● Assignment:
For each line of the data below that holds "Hdev", copy the line.

== Segment start ==

Lemma turn_sound v ks f t :
  sound v ks f → permitted t = true → small (take_turn t f).1 →
  (take_turn t f).2 = true ∧ sound v ks (take_turn t f).1 ∧ grows f (take_turn t f).1.
Proof.
  intros Hs Hp Hsm. destruct t as [i n|i o].
  - destruct (fl_devices f !! i) as [w|] eqn:Hi; [|cbn [take_turn]; by rewrite Hi].
    destruct (round_turn _ _ _ _ n _ Hs Hi Hsm) as (s' & w' & E & Hex). rewrite E. split; [done|].
    pose proof (list_elem_of_lookup_2 _ _ _ Hi) as Hin. apply (sound_insert v ks f i w); try done; try apply Hex.
    + eapply ready_after; [|done]. by apply Hs.
    + intros x Hx. eapply ready_other; [by apply Hs | done | by rewrite !(so_vault _ _ _ Hs) |].
      by apply (fleet_opens v ks f).
    + destruct (ex_stored _ _ _ _ Hex) as (new & -> & _). intros e He. apply elem_of_app. by left.
  - cbn [take_turn] in *. destruct (fl_devices f !! i) as [w|] eqn:Hi; [|done]. split; [done|].
    destruct (run_op o w) as [w' r] eqn:Hrun. pose proof (list_elem_of_lookup_2 _ _ _ Hi) as Hin.
    destruct (ready_works (fl_relay f) w w' o r) as [Hr Hk]; try done; [apply Hs | by apply Hs | |].
    + apply Hsm. apply list_elem_of_lookup_2 with i. apply list_lookup_insert_eq. by eapply lookup_lt_Some.
    + apply (sound_insert v ks f i w); try done; apply Hs.
Qed.

Lemma turns_sound v ks ts : ∀ f, sound v ks f → forallb permitted ts = true → stays_small ts f →
  (take_turns ts f).2 = true ∧ sound v ks (take_turns ts f).1 ∧ grows f (take_turns ts f).1.
Proof.
  induction ts as [|t ts IH]; intros f Hs Hp Hsm; [done|].
  apply andb_prop in Hp as [Hp Hps]. destruct Hsm as [Hsm Hsms].
  destruct (turn_sound v ks f t Hs Hp Hsm) as (Hok & Hs1 & Hg1). cbn [take_turns].
  destruct (take_turn t f) as [f1 ok]. simpl in Hok, Hs1, Hg1, Hsms. subst ok.
  destruct (IH f1 Hs1 Hps Hsms) as (Hok & Hs2 & Hg2). destruct (take_turns ts f1) as [f2 oks].
  split_and!; [done.. |]. by etransitivity.
Qed.

(** ** What the turns so far have brought *)

Lemma agreed_before v f f' : grows f f' → agreed v f' → agreed v f.
Proof.
  intros (He & Hm & _ & Hd) [Hids Hvis [W HW]].
  assert (Hdev : ∀ w, w ∈ fl_devices f → ∃ w', w' ∈ fl_devices f' ∧ v_keyring w'.2 = v_keyring w.2 ∧
    ∀ g, g ∈ frames_of w → g ∈ frames_of w').
  { intros w [i (w' & Hi & Hw')%Hd]%list_elem_of_lookup. exists w'. split; [by eapply list_elem_of_lookup_2 | done]. }
  assert (Hp : ∀ g, present v f g → present v f' g).
  { intros g [(w & (w' & Hw' & _ & Hf)%Hdev & Hg)|(e & Hin & Hrest)]; [left | right; exists e; auto].
    exists w'. auto. }
  split.
  - intros g h Hg Hh. by apply Hids; apply Hp.
  - intros e w Hin Hv (w' & Hw' & Ek & _)%Hdev. rewrite <- (visible_tables (fl_relay f) (fl_relay f')) by done.
    unfold ed25519_pub. rewrite <- Ek. apply Hvis; auto.
  - exists W. intros g w r Hg (w' & Hw' & Ek & _)%Hdev. rewrite <- Ek. apply HW; auto.
Qed.

(** A round leaves the frames of the relay on the device. *)
Lemma round_synced v f f1 w w' :
  ready burns rng (fl_relay f) w → vault_b64 w.2 = v → exchanged (fl_relay f) w (fl_relay f1) w' →
  w' ∈ fl_devices f1 → agreed v f1 →
  (∀ g, g ∈ frames_of w' → has_entry v (arr_bytes g.1) (t_entries (fl_relay f1))) ∧
  ∀ g, g ∈ frames_of w' ↔ stored v f1 g.
Proof.
  intros Hr Hv Hex Hin Ha. pose proof (ex_kept _ _ _ _ Hex) as Hk.
  assert (Hpush : ∀ g, g ∈ frames_of w' → has_entry v (arr_bytes g.1) (t_entries (fl_relay f1))).
  { intros g Hg. rewrite <- Hv, <- (kept_vault_b64 _ _ Hk).
    eapply st_pushed; [by eapply settled_after | done]. }
  assert (Hown : ∀ g, g ∈ frames_of w' → present v f1 g) by (intros g Hg; left; eauto).
  split; [done|]. intros g. split.
  - intros Hg. destruct (Hpush g Hg) as (e & He & Hve & Hid).
    assert (Hst : stored v f1 (g.1, en_blob e)) by (exists e; done).
    assert (g = (g.1, en_blob e)) as ->; [|done].
    apply (ag_ids _ _ Ha); [by apply Hown | by right | done].
  - intros Hst. pose proof Hst as (e & He & Hve & Hid & Hb).
    destruct (ex_complete _ _ _ _ Hex e) as (h & Hh & Hhid).
    { split_and!; [done | congruence |]. rewrite <- (kept_pub _ _ Hk). by apply (ag_visible _ _ Ha). }
    assert (g = h) as ->; [|done]. apply (ag_ids _ _ Ha); [by right | by apply Hown |].
    apply arr_eq. congruence.
Qed.

(** A round of a device whose frames are all there adds nothing to the relay. *)
Lemma round_adds_nothing s w s' w' v :
  exchanged s w s' w' → vault_b64 w.2 = v → (∀ g, g ∈ frames_of w → has_entry v (arr_bytes g.1) (t_entries s)) →
  t_entries s' = t_entries s.
Proof.
  intros Hex <- Hp. destruct (ex_stored _ _ _ _ Hex) as (new & -> & _ & Hnone). by rewrite (Hnone Hp), app_nil_r.
Qed.

Lemma noted_works v f acc n i o : noted v f acc → noted v (take_turn (Works i o) f).1 (note n acc (Works i o)).
Proof.
  intros [Hp Hsy Hall]. cbn [take_turn note]. split; simpl.
  - intros d [Hne Hd]%list_elem_of_filter. specialize (Hp d Hd).
    destruct (fl_devices f !! i) as [w|]; [|done]. unfold pushed. simpl. by rewrite list_lookup_insert_ne.
  - by intros d ?%not_elem_of_nil.
  - done.
Qed.

Lemma noted_syncs v ks f acc i n :
  sound v ks f → small (take_turn (Syncs i n) f).1 → agreed v (take_turn (Syncs i n) f).1 →
  noted v f acc → noted v (take_turn (Syncs i n) f).1 (note (length (fl_devices f)) acc (Syncs i n)).
Proof.
  intros Hs Hsm Ha [Hp Hsy Hall]. cbn [note].
  set (seen := i :: acc.1). set (all := forallb _ _).
  assert (Hseen : all = true → ∀ d, (d < length (fl_devices f))%nat → d ∈ seen).
  { intros E d Hd. subst all. rewrite forallb_forall in E.
    specialize (E d). rewrite bool_decide_eq_true in E. apply E, in_seq. lia. }
  assert (Hall' : (if all then i :: acc.2 else acc.2) ≠ [] → ∀ d, (d < length (fl_devices f))%nat → d ∈ seen).
  { destruct all; [intros _; by apply Hseen|]. intros Hne d Hd. apply elem_of_cons. right. auto. }
  destruct (fl_devices f !! i) as [w|] eqn:Hi.
  2: { cbn [take_turn] in *. rewrite Hi in *. split; simpl; [..|done].
       - intros d [->|Hd]%elem_of_cons; [|auto]. intros w Hw. congruence.
       - intros d Hd w Hw. assert (Hd' : d ∈ acc.2); [|by apply (Hsy d Hd')].
         destruct all; [|done]. apply elem_of_cons in Hd as [->|Hd]; [congruence | done]. }
  destruct (round_turn _ _ _ _ n _ Hs Hi Hsm) as (s' & w' & E & Hex). rewrite E in *. simpl in Ha |- *.
  pose proof (list_elem_of_lookup_2 _ _ _ Hi) as Hin. pose proof (lookup_lt_Some _ _ _ Hi) as Hlt.
  assert (Hi' : <[i := w']> (fl_devices f) !! i = Some w') by (by apply list_lookup_insert_eq).
  destruct (round_synced v f (mkFleet s' (<[i := w']> (fl_devices f))) w w' (so_ready _ _ _ Hs _ Hin) (so_vault _ _ _ Hs _ Hin) Hex
    (list_elem_of_lookup_2 _ _ _ Hi') Ha) as [Hpush Hsync].
  split; simpl.
  - intros d Hd x Hx g Hg. simpl in Hx. destruct (decide (d = i)) as [->|Hne]; [rewrite Hi' in Hx; injection Hx as <-; by apply Hpush|].
    apply elem_of_cons in Hd as [?|Hd]; [done|]. rewrite list_lookup_insert_ne in Hx by done.
    destruct (Hp d Hd x Hx g Hg) as (e & He & Hve). exists e. split; [|done].
    destruct (ex_stored _ _ _ _ Hex) as (new & En & _). simpl. rewrite En. apply elem_of_app. by left.
  - intros d Hd x Hx. simpl in Hx. destruct (decide (d = i)) as [->|Hne]; [rewrite Hi' in Hx; by injection Hx as <-|].
    assert (Hd' : d ∈ acc.2) by (destruct all; [apply elem_of_cons in Hd as [?|?]|]; done).
    rewrite list_lookup_insert_ne in Hx by done.
    assert (En : t_entries s' = t_entries (fl_relay f)).
    { eapply round_adds_nothing; [done | by eapply so_vault |]. apply (Hp i); [|done].
      apply Hall; [|done]. intros E0. rewrite E0 in Hd'. by apply not_elem_of_nil in Hd'. }
    intros g. unfold stored. simpl. rewrite En. by apply (Hsy d Hd').
  - rewrite length_insert. exact Hall'.
Qed.

Lemma turns_noted v ks ts : ∀ f acc, sound v ks f → forallb permitted ts = true → stays_small ts f →
  agreed v (take_turns ts f).1 → noted v f acc → noted v (take_turns ts f).1 (notes (length (fl_devices f)) ts acc).
Proof.
  induction ts as [|t ts IH]; intros f acc Hs Hp Hsm Ha Hn; [done|].
  pose proof Hp as [Hpt Hps]%andb_prop. pose proof Hsm as [Hsmt Hsms].
  destruct (turn_sound v ks f t Hs Hpt Hsmt) as (_ & Hs1 & Hg1).
  pose proof (turns_sound v ks ts _ Hs1 Hps Hsms) as (_ & _ & Hg2).
  cbn [take_turns notes foldl] in *. destruct (take_turn t f) as [f1 ok] eqn:Et.
  simpl in Hg2. destruct (take_turns ts f1) as [f2 oks] eqn:Ets. simpl in *.
  assert (Hlen : length (fl_devices f1) = length (fl_devices f)) by apply Hg1.
  assert (Hn1 : noted v f1 (note (length (fl_devices f)) acc t)).
  { destruct t as [i n|i o].
    - pose proof (noted_syncs v ks f acc i n Hs) as Hstep. rewrite Et in Hstep.
      apply Hstep; [done | exact (agreed_before v f1 f2 Hg2 Ha) | done].
    - pose proof (noted_works v f acc (length (fl_devices f)) i o Hn) as Hstep. by rewrite Et in Hstep. }
  specialize (IH f1 (note (length (fl_devices f)) acc t) Hs1 Hps Hsms). rewrite Ets, Hlen in IH. by apply IH.
Qed.

(** C1: devices converge.  Any number of approved devices of a vault that hold
    the same keys take turns in any order, each turn a sync round or an
    operation of a device on its own vault.  Every round succeeds and no frame
    is lost.  The devices that have synced since all have synced since they last
    worked hold every frame any device holds, and have one state, provided
    entry ids name one blob, clocks one write, and every device is a member of
    the shares in use. *)
Theorem fleet_converges v ks f ts f' ok :
  sound v ks f → forallb permitted ts = true → stays_small ts f →
  take_turns ts f = (f', ok) → agreed v f' →
  ok = true ∧ sound v ks f' ∧ grows f f' ∧
  ∀ i wi, i ∈ up_to_date (length (fl_devices f)) ts → fl_devices f' !! i = Some wi →
    (∀ w g, w ∈ fl_devices f' → g ∈ frames_of w → g ∈ frames_of wi) ∧
    ∀ j wj, j ∈ up_to_date (length (fl_devices f)) ts → fl_devices f' !! j = Some wj →
      v_state wi.2 = v_state wj.2.
Proof.
  intros Hs Hp Hsm Hrun Ha. pose proof (turns_sound v ks ts f Hs Hp Hsm) as (Hok & Hs' & Hg).
  pose proof (turns_noted v ks ts f ([], []) Hs Hp Hsm) as Hn.
  rewrite Hrun in *. simpl in *. split_and!; [done..|]. intros i wi Hui Hi.
  destruct Hn as [Hpush Hsync Hall]; [done | split; [by intros ? ?%not_elem_of_nil.. | done] |].
  pose proof (Hsync i Hui wi Hi) as Hfi. destruct (ag_clocks _ _ Ha) as [W HW].
  pose proof (list_elem_of_lookup_2 _ _ _ Hi) as Hini. split.
  - intros w g Hw Hgw. apply Hfi. pose proof Hw as [j Hj]%list_elem_of_lookup.
    destruct (Hpush j) with w g as (e & He & Hve & Hid); [|done..|].
    { apply Hall; [|by eapply lookup_lt_Some].
      intros E. unfold up_to_date in Hui. rewrite E in Hui. by apply not_elem_of_nil in Hui. }
    assert (Hst : stored v f' (g.1, en_blob e)) by (exists e; done).
    assert (g = (g.1, en_blob e)) as ->; [|done].
    apply (ag_ids _ _ Ha); [left; eauto | by right | done].
  - intros j wj Huj Hj. pose proof (list_elem_of_lookup_2 _ _ _ Hj) as Hinj.
    apply (same_frames_same_state W); [by eapply rd_inv, so_ready | by eapply rd_inv, so_ready | | |].
    + by rewrite !(so_keys _ _ _ Hs').
    + intros g. rewrite Hfi. symmetry. by apply (Hsync j).
    + intros g r Hgw. apply HW; [left; eauto | done].
Qed.
End fleet.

== Segment end ==

● Expected answer:
  assert (Hdev : ∀ w, w ∈ fl_devices f → ∃ w', w' ∈ fl_devices f' ∧ v_keyring w'.2 = v_keyring w.2 ∧
  { intros g [(w & (w' & Hw' & _ & Hf)%Hdev & Hg)|(e & Hin & Hrest)]; [left | right; exists e; auto].
  - intros e w Hin Hv (w' & Hw' & Ek & _)%Hdev. rewrite <- (visible_tables (fl_relay f) (fl_relay f')) by done.
  - exists W. intros g w r Hg (w' & Hw' & Ek & _)%Hdev. rewrite <- Ek. apply HW; auto.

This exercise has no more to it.